Internet Engineering Task Force
Vancouver, B.C., Canada
Internet security has been a focus this week for the more than 1100 engineers and technologists from around the world gathered at the 88th meeting of the Internet Engineering Task Force (IETF). As the Internet’s premier standards organization responsible for developing the foundation of services and technologies used billions of times every day, IETF participants are rethinking approaches to security across a wide range of technical areas.
“Ensuring the global Internet is a trusted platform for billions of users is a core and ongoing concern for the IETF community. Discussions over the past few months, including many in the more than 100 working group sessions this week, are carefully and systematically reviewing Internet security and exploring ways to improve privacy and other aspects of security for different applications,” said Jari Arkko, Chair of the IETF. “Internet security has many facets, and the IETF is focused on ensuring that the technical Internet protocols that it develops provide a strong foundation for privacy and security.”
“The Internet has been turned into a giant surveillance machine,” said Bruce Schneier, who spoke at the meeting’s technical plenary. “This is not just about any particular country or individual action. We need to work broadly to fix the problems of today and tomorrow.”
“At the IETF technical plenary, participants agreed that the current situation of pervasive surveillance represents an attack on the Internet,” said Stephen Farrell, one of the IETF’s two Security Area Directors. “While there are challenges isolating the specific areas of attack that IETF protocols can mitigate, all of the working groups that considered the topic have started planning to address the threat using IETF tools that can mitigate aspects of the problem.”
The Internet depends upon standards developed in an open and transparent manner. Openness allows any interested party to participate, review, critique, or question the work of others. Transparency provides visibility into all steps of the process and appropriate audit trails for inspection. Broad consensus, after review from a wide range of interests and perspectives, fosters agreement on the resulting standards.
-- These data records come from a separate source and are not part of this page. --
(** ** Reading a booking back *)

(** X17.  The booking a successful confirmation, cancellation, check-in or
    check-out answers with is the booking [get_booking] returns afterwards
    (for a booking that is not soft-deleted). *)
Theorem transitions_read_back (now : datetime) (reason : option string)
    (requested_room_id : option Z) (booking_id : Z) (s : Store)
    (b : Booking.t) :
  bookings s !! booking_id = Some b ->
  Booking.is_deleted b = false ->
  (forall code body s',
     confirm_booking booking_id s = (Success code body, s') ->
     get_booking booking_id s' = Success 200 (booking body))
  /\ (forall code body s',
        cancel_booking now reason booking_id s = (Success code body, s') ->
        get_booking booking_id s' = Success 200 (cancel_booking_dict body))
  /\ (forall code body s',
        check_in now requested_room_id booking_id s
        = (Success code body, s') ->
        get_booking booking_id s' = Success 200 (booking body))
  /\ (forall code body s',
        check_out now booking_id s = (Success code body, s') ->
        get_booking booking_id s' = Success 200 (booking body)).
Proof.
  intros Hb Hdel. repeat split; intros code body s'.
  - unfold confirm_booking. rewrite Hb. intros [= <- <- <-].
    unfold get_booking. cbn. rewrite lookup_insert_eq.
    destruct b. cbn in *. by rewrite Hdel.
  - unfold cancel_booking. rewrite Hb. case_bool_decide; [done |].
    intros [= <- <- <-]. unfold get_booking. cbn. rewrite lookup_insert_eq.
    destruct b. cbn in *. by rewrite Hdel.
  - unfold check_in. rewrite Hb. case_bool_decide; [| done]. cbn [negb].
    destruct (assign_room _ _ _); [| done].
    destruct (get_room _ _); [| done].
    intros [= <- <- <-]. unfold get_booking. cbn. rewrite lookup_insert_eq.
    destruct b. cbn in *. by rewrite Hdel.
  - unfold check_out. rewrite Hb. case_bool_decide; [| done]. cbn [negb].
    intros [= <- <- <-]. unfold get_booking.
    destruct (booking_room b s) as [[] |]; cbn; rewrite lookup_insert_eq;
      destruct b; cbn in *; by rewrite Hdel.
Qed.

Lemma transitions_read_back_witness :
  exists body s',
    check_in demo_now None 1 confirmed_store = (Success 200 body, s')
    /\ get_booking 1 s' = Success 200 (booking body).
Proof.
  assert (Hb : exists b, bookings confirmed_store !! 1 = Some b
                         /\ Booking.is_deleted b = false)
    by (eexists; split; [vm_compute; reflexivity | reflexivity]).
  destruct Hb as (b & Hb & Hdel).
  assert (E : exists body s',
             check_in demo_now None 1 confirmed_store = (Success 200 body, s'))
    by (do 2 eexists; vm_compute; reflexivity).
  destruct E as (body & s' & E). exists body, s'. split; [exact E |].
  exact (proj1 (proj2 (proj2
    (transitions_read_back demo_now None None 1 confirmed_store b Hb Hdel)))
    200 body s' E).
Defined.

(** ** The cancellation policy, continued *)

Lemma utc_date_mono (now1 now2 : datetime) :
  now1 <= now2 -> utc_date now1 <= utc_date now2.
Proof. intros H. unfold utc_date. apply Z.div_le_mono; lia. Qed.

(** X18.  For a non-negative amount of the [Numeric(10, 2)] column the
    cancellation charge lies between 0 and the total amount, and waiting
    never lowers it: the charge at a later time is not below the charge at
    an earlier one. *)
Theorem cancellation_charge_monotone (check_in : date) (total : Decimal.t)
    (now1 now2 : datetime) :
  Decimal.numeric_10_2 total ->
  Decimal.ltb total Decimal.zero_00 = false ->
  now1 <= now2 ->
  let charge1 := Booking.cancellation_charge (Some check_in) total now1 in
  let charge2 := Booking.cancellation_charge (Some check_in) total now2 in
  Decimal.ltb charge1 Decimal.zero_00 = false
  /\ Decimal.ltb total charge1 = false
  /\ Decimal.ltb charge2 charge1 = false.
Proof.
  intros [He Hc] Hpos Hnow. cbv zeta.
  pose proof (utc_date_mono now1 now2 Hnow) as Hd.
  destruct total as [c e]. cbn [Decimal.coef Decimal.exp] in He, Hc. subst e.
  change (10 ^ 10) with 10000000000 in Hc.
  assert (Hc0 : 0 <= c).
  { unfold Decimal.ltb, Decimal.zero_00 in Hpos.
    cbn [Decimal.coef Decimal.exp] in Hpos.
    change (Z.min (-2) (-2)) with (-2) in Hpos.
    change (-2 - -2) with 0 in Hpos. change (10 ^ 0) with 1 in Hpos.
    apply Z.ltb_ge in Hpos. lia. }
  unfold Booking.cancellation_charge.
  destruct (Z.leb_spec 2 (check_in - utc_date now1));
    [| destruct (Z.leb_spec 0 (check_in - utc_date now1))];
    (destruct (Z.leb_spec 2 (check_in - utc_date now2)); [try lia |];
     (destruct (Z.leb_spec 0 (check_in - utc_date now2)); [try lia |]));
    rewrite ?mul_half_numeric by exact Hc;
    unfold Decimal.ltb, Decimal.zero_00; dec_norm;
    repeat split; apply Z.ltb_ge; lia.
Qed.

Lemma cancellation_charge_monotone_witness :
  let total := Decimal.mk 10001 (-2) in
  Decimal.ltb
    (Booking.cancellation_charge (Some 19784) total (19783 * 86400))
    (Booking.cancellation_charge (Some 19784) total (19781 * 86400))
  = false.
Proof.
  assert (H : Decimal.numeric_10_2 (Decimal.mk 10001 (-2)))
    by (split; [reflexivity | vm_compute; reflexivity]).
  exact (proj2 (proj2
    (cancellation_charge_monotone 19784 (Decimal.mk 10001 (-2))
       (19781 * 86400) (19783 * 86400) H eq_refl ltac:(lia)))).
Defined.

(** ** The availability search, continued *)

Lemma loop_entries_sublist (s : Store) (hotel_id : Z)
    (check_in check_out : date) (rts : list RoomType.t) :
  sublist
    (List.map room_type
       (flat_map (loop_entry s hotel_id check_in check_out) rts)) rts.
Proof.
  induction rts as [| rt rts IH]; simpl; [constructor |].
  unfold loop_entry at 1. destruct (0 <? _); simpl; by constructor.
Qed.

Lemma filter_sublist {A} (f : A -> bool) (l : list A) :
  sublist (List.filter f l) l.
Proof.
  induction l as [| x l IH]; simpl; [constructor |].
  destruct (f x); by constructor.
Qed.

(** X19.  A search is answered with a result only for a range of at least
    one night that does not start before today.  The result lists room
    types in the order of the room-type table, each row at most once, and
    no entry reports more rooms than the pool of its type has; every entry
    carries the number of nights of the range. *)
Theorem search_availability_shape (today : date) (hotel_id : Z)
    (check_in check_out : date) (num_guests : Z) (s : Store) (code : Z)
    (body : SearchBody) :
  search_availability today hotel_id check_in check_out num_guests s
  = Success code body ->
  code = 200
  /\ check_in < check_out
  /\ today <= check_in
  /\ sb_num_nights body = check_out - check_in
  /\ sublist (List.map room_type (available_room_types body)) (room_types s)
  /\ forall e,
       In e (available_room_types body) ->
       available_rooms e
       <= total_rooms s hotel_id (RoomType.id (room_type e))
       /\ num_nights e = check_out - check_in
       /\ 0 < num_nights e.
Proof.
  unfold search_availability.
  destruct (Z.leb_spec check_out check_in) as [| Hr]; [done |].
  destruct (Z.ltb_spec check_in today) as [| Ht]; [done |].
  intros [= <- <-]. cbn [sb_num_nights available_room_types].
  rewrite available_types_loop_flat_map. cbn [app].
  repeat split; try done.
  - etransitivity; [apply loop_entries_sublist | apply filter_sublist].
  - apply in_flat_map in H as (rt & _ & He). unfold loop_entry in He.
    destruct (0 <? _); [| done]. destruct He as [<- | []]. cbn.
    unfold booked_rooms. lia.
  - apply in_flat_map in H as (rt & _ & He). unfold loop_entry in He.
    destruct (0 <? _); [| done]. by destruct He as [<- | []].
  - apply in_flat_map in H as (rt & _ & He). unfold loop_entry in He.
    destruct (0 <? _); [| done]. destruct He as [<- | []]. cbn. lia.
Qed.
“The IETF is taking steps to develop the technical specifications to improve the privacy and security of the Internet,” said Russ Housley, the Chair of Internet Architecture Board. “However, others need to take on the non-technical aspects that are part of a comprehensive response to mass surveillance on the Internet.”
In nearly 30 years, the IETF has published more than 4500 documents that describe standards for the fundamental technologies and widely used services on today’s global Internet. IETF participation is open to any interested individual and includes experts from industry, academia, and government from across the globe. While the work of the IETF mainly takes place online to reduce barriers to participation, its in-person meetings bring together participants three times each year at locations around the world.